Some entries follow. Reproduce exactly the lines starting at the one with "- intros task Ht. apply fits_check_ok." and stopping after the one with "(** In the middle".

*** Begin section ***

Lemma exec_op_step op ks w ks' : takes_all (t_merge_operator (ks_tree ks)) -> exec_op op ks = Some (w, ks') -> step ks w ks'.
Proof.
  intros Hv. destruct op; unfold exec_op, write_op; cbv zeta; intros H.
  1,2: destruct (negb _ && _ && _) eqn:E; [|done]; rewrite !andb_true_iff, !bool_decide_eq_true, negb_true_iff in E;
    destruct E as [[? ?] ?]; simplify_eq; apply step_write; [done|done|by apply Hv|left; cbn; lia].
  - simplify_eq. apply step_seal.
  - destruct (ks_flush ks) eqn:Ef; [done|]. destruct (flush_check _) eqn:Ec; [|done]. apply flush_check_ok in Ec as [? ?].
    destruct (flush_begin _) as [t' [[j|]| |]] eqn:Eb; simplify_eq. by apply step_flush_begin.
  - repeat case_match; simplify_eq. by apply step_flush_install.
  - repeat case_match; simplify_eq. apply step_flush_finish; [done|]. by eapply bool_decide_eq_true.
  - repeat case_match; simplify_eq. eapply step_compact_begin; eauto using fits_check_ok. by left.
  - repeat case_match; simplify_eq. by eapply step_compact_install.
  - repeat case_match; simplify_eq. apply step_compact_persist; [done|]. by eapply bool_decide_eq_true.
  - repeat case_match; simplify_eq. by eapply step_compact_delete.
  - repeat case_match; simplify_eq. by apply step_sweep.
  - destruct (negb _ && _ && _) eqn:E; [|done]. rewrite !andb_true_iff, negb_true_iff, !forallb_forall in E.
    destruct E as [[E1 E2] E3]. simplify_eq. eapply step_prune; [done|symmetry; apply take_drop| |].
    + apply Forall_forall. intros e He%list_elem_of_In%E2. lia.
    + intros x y Hx%list_elem_of_In%E3 Hy%list_elem_of_In. rewrite forallb_forall in Hx. specialize (Hx y Hy). lia.
  - destruct (forallb _ _) eqn:E; [|done]. rewrite forallb_forall in E. destruct (reopen _ _ _) eqn:Er; simplify_eq. eapply step_crash; [|done].
    intros e He%list_elem_of_In%E Ho. rewrite Ho in He. by apply bool_decide_eq_true in He.
  - repeat case_match; simplify_eq. by apply step_recovered.
Qed.

Lemma exec_reachable start ops hist ks hist' ks' :
  takes_all (t_merge_operator (ks_tree start)) ->
  reachable start hist ks -> exec ops hist ks = Some (hist', ks') -> reachable start hist' ks'.
Proof.
  intros Hv. revert hist ks; induction ops as [|op ops IH]; intros hist ks Hr; cbn [exec]; [by intros [= <- <-]|].
  destruct (exec_op op ks) as [[w ks1]|] eqn:E; [|done]. apply IH. eapply reach_step; [done|].
  eapply exec_op_step; [|done]. by rewrite (reachable_operator _ _ _ Hr).
Qed.

End exec.

(** ** Witnesses *)

#[local] Existing Instances sample_xxh3 sample_codecs slist_skipmap list_heap.

Definition run_config : TreeConfig :=
  mkTreeConfig sample_config 1000 (mkLeveledConfig 2 1000 10 1000 20 true 50 64) None.

Definition run_start : Keyspace := fresh_keyspace sample_dir run_config None (Some counter_op) (mkOverlapStats 0 ∅).

(** Two tables flushed with writes in between, a pruned log, a crash, and a
    compaction with a write in the middle. Keys that begin with 99 are counters. *)
Definition run_ops : list Op :=
  [OpPut [97] [1]; OpPut [98] [2]; OpPut [99] [5]; OpSeal; OpPut [97] [3]; OpFlushBegin; OpRemove [98]; OpFlushInstall;
   OpPut [99] [4]; OpFlushFinish; OpPrune 3; OpCrash; OpSeal; OpFlushBegin; OpFlushInstall; OpFlushFinish; OpRecovered;
   OpSweep; OpCompactBegin; OpPut [100] [7]; OpCompactInstall; OpPersist; OpPut [99] [1]; OpDelete].

Definition run_hist : list Entry :=
  [mkEntry [97] [1] 1 Value; mkEntry [98] [2] 2 Value; mkEntry [99] [5] 3 Value; mkEntry [97] [3] 4 Value;
   mkEntry [98] [] 5 Tombstone; mkEntry [99] [4] 6 Value; mkEntry [100] [7] 7 Value; mkEntry [99] [1] 8 Value].

(** The history and the state after the first [n] steps. *)
Definition run_at (n : nat) : list Entry * Keyspace :=
  match exec (take n run_ops) [] run_start with Some p => p | None => ([], run_start) end.

Abbreviation ks_at n := (snd (run_at n)).

Lemma run_at_reachable n : reachable run_start (fst (run_at n)) (ks_at n).
Proof.
  unfold run_at. destruct (exec _ _ _) as [[hist ks]|] eqn:E; [|apply reach_start]. eapply exec_reachable; [done|apply reach_start|exact E].
Qed.

Lemma counter_lawful op : Some counter_op = Some op -> MergeOperatorLaws op.
Proof. intros [= <-]. apply _. Qed.

Lemma run_at_ok n : sv_ok (t_merge_operator (ks_tree (ks_at n))) (t_current (ks_tree (ks_at n))).
Proof. eapply run_sv_ok; [apply counter_lawful|apply run_at_reachable]. Qed.

(** After the whole run: a value over an older one, a removed key, a counter that
    was flushed, replayed and compacted. *)
Lemma run_refines_map_witness :
  fst (run_at 24) = run_hist /\ abs (ks_at 24) [97] = Some [3] /\ abs (ks_at 24) [98] = None /\ abs (ks_at 24) [99] = Some [10].
Proof.
  assert (fst (run_at 24) = run_hist) as E by (vm_compute; reflexivity). split; [exact E|].
  pose proof (run_refines_map sample_dir run_config None (Some counter_op) (mkOverlapStats 0 ∅) counter_lawful _ _ (run_at_reachable 24)) as H.
  rewrite !H, E. vm_compute. auto.
Defined.



Lemma run_keeps_tables_witness :
  NoDup (table_id <$> concat (levels (ks_version (ks_at 24)))) /\ length (concat (levels (ks_version (ks_at 24)))) = 1%nat.
Proof.
  split; [|vm_compute; reflexivity].
  apply (run_keeps_tables sample_dir run_config None (Some counter_op) (mkOverlapStats 0 ∅) counter_lawful _ _ (run_at_reachable 24)).
Defined.

(** The compaction of the two flushed tables, run as a whole. *)
Lemma maintenance_keeps_reads_witness :
  exists t' b, maybe_compact (ks_tree (ks_at 18)) = (t', Ok b) /\ b = true /\
    view (Some counter_op) (t_seqno t') [99] (contents (t_current t')) = Some [9].
Proof.
  assert (abs (ks_at 18) [99] = Some [9]) as E by (vm_compute; reflexivity).
  destruct (maybe_compact (ks_tree (ks_at 18))) as [t' [b| |]] eqn:Hc; [|vm_compute in Hc; discriminate..].
  exists t', b. split; [reflexivity|].
  assert (b = true) as Hb by (vm_compute in Hc; injection Hc; congruence). split; [exact Hb|]. rewrite <- E.
  apply (maintenance_keeps_reads sample_dir run_config None (Some counter_op) (mkOverlapStats 0 ∅) _ _ t' counter_lawful (run_at_reachable 18)).
  - vm_compute. reflexivity.
  - vm_compute. reflexivity.
  - vm_compute. reflexivity.
  - replace t' with (fst (maybe_compact (ks_tree (ks_at 18)))) by (rewrite Hc; reflexivity). apply (bool_decide_unpack _). vm_compute. exact I.
  - cbv zeta. split; [|split]; [apply flush_check_ok; vm_compute; reflexivity..|vm_compute; reflexivity].
  - intros task Ht. apply fits_check_ok.
    assert (match choose_compaction (ks_version (ks_at 18)) (tc_compaction (t_config (ks_tree (ks_at 18)))) with
            | Ok (Some task) => fits_check (ks_tree (ks_at 18)) (t_zone_map_builder (ks_tree (ks_at 18))) task = true
            | _ => False
            end) as H by (vm_compute; reflexivity). rewrite Ht in H. exact H.
  - right. left. exists b. exact Hc.
Defined.

(** In the middle of the first flush: the older value is in a sealed memtable, the
    newer one in the active one. *)
Lemma get_at_newest_witness :
  get_at (ks_tree (ks_at 9)) [97] 3 = Ok (Some [1]) /\ get_at (ks_tree (ks_at 9)) [98] 9 = Ok None.
Proof.
  destruct (get_at_newest (ks_tree (ks_at 9)) [97] 3 (run_at_ok 9)) as (o & _ & H & _).
  destruct (get_at_newest (ks_tree (ks_at 9)) [98] 9 (run_at_ok 9)) as (o' & _ & H' & _).
  rewrite H, H'. split; [rewrite <- H|rewrite <- H']; vm_compute; reflexivity.
Defined.

Lemma scans_exact_witness :
  exists res, scan_all (ks_tree (ks_at 24)) = Ok res /\ map (fun e => (key e, value e)) res = [([97], [3]); ([99], [10]); ([100], [7])].
Proof.
  destruct (scans_exact (ks_tree (ks_at 24)) (run_at_ok 24)) as (_ & _ & _ & _ & res & H & _). exists res. split; [exact H|].
  assert (match scan_all (ks_tree (ks_at 24)) with
          | Ok r => map (fun e => (key e, value e)) r = [([97], [3]); ([99], [10]); ([100], [7])] | _ => False end) as E
    by (vm_compute; reflexivity). rewrite H in E. exact E.
Defined.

*** End section ***

* **Solution for this exercise**
  - intros task Ht. apply fits_check_ok.
    assert (match choose_compaction (ks_version (ks_at 18)) (tc_compaction (t_config (ks_tree (ks_at 18)))) with
            | Ok (Some task) => fits_check (ks_tree (ks_at 18)) (t_zone_map_builder (ks_tree (ks_at 18))) task = true
            | _ => False
            end) as H by (vm_compute; reflexivity). rewrite Ht in H. exact H.
  - right. left. exists b. exact Hc.
Defined.

(** In the middle of the first flush: the older value is in a sealed memtable, the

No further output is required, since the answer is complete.